- Data supplied:
Lemma file_call_ok c t call r bs s' k :
  proc_ok k -> g_tasks k !! c = Some t -> fcall_ok (k_sys k) call ->
  fcall_run c call (k_sys k) = Ret (r, bs, s') -> proc_ok (set_sys s' k).
Proof.
  intros (Hn & Hfs & Hslots & Hcur) Ht Hc Hrun.
  destruct (fcall_safe (k_sys k) c t call Hfs Ht Hc) as (r1 & bs1 & s1 & Hrun1 & Hok1 & [Hfds _] & _).
  rewrite Hrun in Hrun1. injection Hrun1 as <- <- <-.
  assert (Hlen : length (s_tasks s') = length (g_tasks k)).
  { apply (f_equal length) in Hfds. by rewrite !length_fmap in Hfds. }
  unfold proc_ok, task_count, g_tasks in *. cbn [set_sys k_sys g_cur_task]. rewrite Hlen.
  split_and!; [done..| |done]. intros i u Hu. apply (f_equal (lookup i)) in Hfds.
  rewrite !list_lookup_fmap, Hu in Hfds. destruct (s_tasks (k_sys k) !! i) as [u'|] eqn:Hu'; [|done].
  destruct (Hslots i u' Hu') as (E1 & E2 & E3 & E4). cbn in Hfds.
  assert (Hp : forall {B} (g : task -> B), (forall t, g (set_fds [] t) = g t) -> g u = g u').
  { intros B g Hg. apply (inj Some) in Hfds. rewrite <- (Hg u), <- (Hg u'). by rewrite Hfds. }
  unfold slot_ok. rewrite (Hp _ t_pid), (Hp _ t_stack), (Hp _ t_name), (Hp _ t_vfork_parent) by done. done.
Qed.

Lemma kstep_ok k k' : proc_ok k -> kstep k k' -> proc_ok k'.
Proof.
  intros Hok Hstep. destruct Hstep as [k' H|i k' Hi H|name arg r k' H|name entry arg r k' H|
    i entry argc argv k' H|status k' H|r k' H|path line r k' H|pid k' H|c|c t call r bs s' Ht Hc H].
  - unfold sched_tick in H. destruct (g_cur_task k) as [slot|]; [|done].
    destruct (task_count k <=? 0); [done|]. destruct (g_tasks k !! slot) as [t|] eqn:Ht; [|done].
    cbn [of_option] in H. rewrite bind_ret in H. destruct (int32 _) as [n| |]; [|done..].
    rewrite bind_ret in H. cbn zeta in H. set (k1 := on_task slot (set_ticks n) k) in *.
    assert (Hk1 : proc_ok k1) by (apply proc_ok_on_task; done).
    apply lookup_lt_Some in Ht as Hslot.
    assert (Hl1 : length (g_tasks k1) = length (g_tasks k)) by (cbn; apply length_alter).
    pose proof (find_seq (fun i => runnable (g_tasks k1) (wrap (length (g_tasks k1)) (slot + i))) 1
      (length (g_tasks k1) - 1)) as Hf. destruct (find _ _) as [i|].
    + injection H as <-. destruct Hk1 as (? & ? & ? & _). split_and!; [done..|].
      change (wrap (length (g_tasks k1)) (slot + i) < length (g_tasks k1))%nat. apply wrap_lt; lia.
    + destruct (runnable _ slot); [by injection H as <-|done].
  - unfold sched_boot in H. destruct (task_count k <=? 0); [done|]. injection H as <-.
    destruct Hok as (? & ? & ? & _). by split_and!.
  - by eapply task_alloc_ok.
  - unfold task_create in H. destruct (task_alloc _ _ _ _) as [[o k1]| |] eqn:Ha; [|done..].
    apply task_alloc_ok in Ha; [|done]. rewrite bind_ret in H. destruct o as [i|].
    + destruct (task_set_entry _ _ _ _ _ k1) as [k2| |] eqn:Hs; [|done..]. injection H as _ <-.
      by eapply proc_ok_set_entry.
    + by injection H as _ <-.
  - by eapply proc_ok_set_entry.
  - unfold task_exit in H. destruct (cur k) as [[c t]| |]; [|done..]. injection H as <-.
    by apply proc_ok_wake_parent, proc_ok_on_task.
  - by eapply task_vfork_ok.
  - by eapply task_exec_ok.
  - unfold wait_round in H. destruct (task_find pid k) as [i|]; [|done].
    destruct (g_tasks k !! i); [|done]. cbn [of_option] in H. rewrite bind_ret in H.
    case_bool_decide; [done|]. destruct (cur k) as [[c tc]| |]; [|done..]. injection H as <-.
    by apply proc_ok_on_task.
  - by apply proc_ok_on_task.
  - by eapply file_call_ok.
Qed.

(** The state at boot: no task yet, files that lie in the archive. *)
Definition booted k : Prop :=
  g_tasks k = [] /\ g_cur_task k = None /\ Forall (file_ok (k_sys k)) (s_files (k_sys k)).

Lemma booted_ok k : booted k -> proc_ok k.
Proof.
  intros (Ht & Hc & Hf). unfold proc_ok, task_count. rewrite Ht, Hc.
  split_and!; [cbn; unfold PROC_MAX_TASKS; lia| |by intros i t|done].
  split; [|done]. change (Forall (task_ok (k_sys k)) (g_tasks k)). by rewrite Ht.
Qed.

End Machine.

(** C6: The task table in every reachable state.  Whatever sequence of ticks,
    task calls and file calls runs after boot, there are at most 32 tasks,
    task [i] has number [i] and the [i]-th kernel stack, names fit their
    arrays, a current task is one of the table, and every open descriptor
    refers to readable data, also those that a vfork child inherited. *)
Theorem proc_reachable_ok {A} `{!FrameAllocator A} g_task_stacks irq0_resume (k k' : kern A) :
  booted k -> rtc (kstep g_task_stacks irq0_resume) k k' -> proc_ok g_task_stacks k'.
Proof.
  intros Hb Hr. apply booted_ok with (g_task_stacks := g_task_stacks) in Hb.
  induction Hr as [|k1 k2 k3 Hstep _ IH]; [done|]. apply IH. by eapply kstep_ok.
Qed.

Definition boot_kern : kern Pmm.pmm :=
  mkKern (mkSys [] (s_files demo_sys) (s_arc demo_sys)) None demo12 ∅ [].

Lemma boot_creates :
  match task_create 0x700000 0x100 (str "idle") 0x200 0 boot_kern with
  | Ret (Some O, k) => length (g_tasks k) = 1%nat
  | _ => False
  end.
Proof. vm_compute. reflexivity. Qed.

Lemma proc_reachable_ok_witness :
  exists k', rtc (kstep 0x700000 0x100) boot_kern k' /\ length (g_tasks k') = 1%nat /\
    proc_ok 0x700000 k'.
Proof.
  pose proof boot_creates as H.
  destruct (task_create 0x700000 0x100 (str "idle") 0x200 0 boot_kern) as [[[[|i]|] k']| |] eqn:E;
    try contradiction.
  assert (Hr : rtc (kstep 0x700000 0x100) boot_kern k') by (eapply rtc_once, step_create; exact E).
  exists k'. split; [exact Hr|]. split; [exact H|].
  apply (proc_reachable_ok 0x700000 0x100 boot_kern k'); [|exact Hr].
  split_and!; [reflexivity..|]. exact (proj2 demo_sys_ok).
Defined.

- What to work on: For every line of the records that includes the string "idle", add one to a tally; the answer is that tally alone.

- Solved exercise: 2